Urban Legends With Chinese Characteristics, Pt. 1

Three chilling Chinese tales

As American folklorist Jan Harold Brunvand has observed, urban legends develop as a way for society to articulate its fears—whether about newfangled technologies like microwaves, which could cook animals inside out, or liberated young men and women driving together in the woods, to name the premise of two of the most famous US legends he cites.

China has no shortage of these stories, though it’s not always clear what lessons they’re supposed to reflect. Below, we’ve excerpted a few tall tales commonly heard around university campuses and internet chat rooms, in hopes that they make your Halloween a little chillier.

 

Back to Back

A classic ghost story told among university students, it’s not obvious what’s so essentially Chinese about this, unless it’s that Chinese dorms are known to have too many people and not enough space.

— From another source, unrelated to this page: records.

(* ===== verification/LoadReports.v ===== *)
(** * What the load generators print ([bench/bench.cpp], [bench/soak.cpp])

    The two [main] functions over what the other Load files compute: the lines of the
    benchmark with its checksum, percentiles and rates, and those of the soak test with
    its memory readings and exit code.  Times and memory are inputs: the seconds that
    the clock measured and the lines of [/proc/self/status]. *)

From S2P Require Import Prelude StdStrings FixedDecimal DecimalText PrintedText ErrorResult.
From S2P Require Import Numeric DecimalDouble PrintfDouble Strategies Backtest BacktestExample.
From S2P Require Import LoadServers LoadStreams.
From stdpp Require Import base numbers list strings.
From Stdlib Require Import ZArith Lia Ascii.

#[local] Open Scope Z_scope.

(** ** The benchmark *)

(** What [seconds_since] returned in each part; [us] are the calls in microseconds. *)
Record Clocks := MkClocks {
  add_s : binary64; mul_s : binary64; backtest_s : binary64;
  us : list binary64; async_s : binary64; stream_s : binary64 }.

Definition kTotal : Z := 50000.
Definition kWindow : Z := 256.
Definition kStreamMessages : Z := 200000.

Section Bench.
Context (sin : binary64 -> binary64).

(** [seconds / kN * 1e9] *)
Definition ns_per_op (seconds : binary64) : binary64 :=
  (seconds / of_int kN * of_int 1000000000)%num.

Definition decimal_line (c : Clocks) (checksum : string) : string :=
  "Decimal        add " +:+ printf_fixed 1 (ns_per_op (add_s c)) +:+ " ns/op, mul "
    +:+ printf_fixed 1 (ns_per_op (mul_s c)) +:+ " ns/op  (checksum " +:+ c_str checksum +:+ ")".

Definition backtest_line (c : Clocks) (r : BacktestReport binary64) : string :=
  "Backtest       "
    +:+ printf_fixed 1 (of_int kBars / backtest_s c / of_int 1000000)%num
    +:+ " M bars/s (SmaCross, " +:+ int_to_string (trades r) +:+ " trades)".

Definition sync_line (c : Clocks) : outcome string :=
  p50 ← percentile (us c) (of_int 50);
  p90 ← percentile (us c) (of_int 90);
  p99 ← percentile (us c) (of_int 99);
  mret ("Unary sync     p50 " +:+ printf_fixed 0 p50 +:+ " us, p90 " +:+ printf_fixed 0 p90
        +:+ " us, p99 " +:+ printf_fixed 0 p99 +:+ " us (loopback)").

Definition async_line (c : Clocks) (failed : Z) : string :=
  "Unary async    " +:+ printf_fixed 0 (of_int kTotal / async_s c)%num
    +:+ " req/s (window " +:+ int_to_string kWindow +:+ ", failures "
    +:+ int_to_string failed +:+ ")".

Definition messages_line (c : Clocks) (messages : Z) : string :=
  "Stream         " +:+ printf_fixed 0 (of_int messages / stream_s c / of_int 1000)%num
    +:+ " k msg/s (" +:+ int_to_string messages +:+ " candles, loopback)".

It was the winter holidays at the university, and two best friends were the only students in their dorm room who chose to stay at school instead of going home. One evening, one student came back but discovered that her friend had not yet returned. She decided not to wait up ,and climbed up to her bunk to go to sleep.

In the middle of the night, she was interrupted by her phone ringing [note: in the era before mobile phones, she simply has a dream]. Picking up the call, she hears a little voice on the other end saying, “Best friends stay back to back.”

This was creepy. But as she couldn’t understand the message at all, she decided it was just a prank, and went back to sleep.

Then the phone rang again. On the other end, the same little voice said, “Back to back…best friends stay back to back.”

This was creepier. Also, she still hadn’t heard her friend come in. She was growing more and more uneasy and felt couldn’t move from her bed. Eventually, though, she fell asleep, worn out from worrying.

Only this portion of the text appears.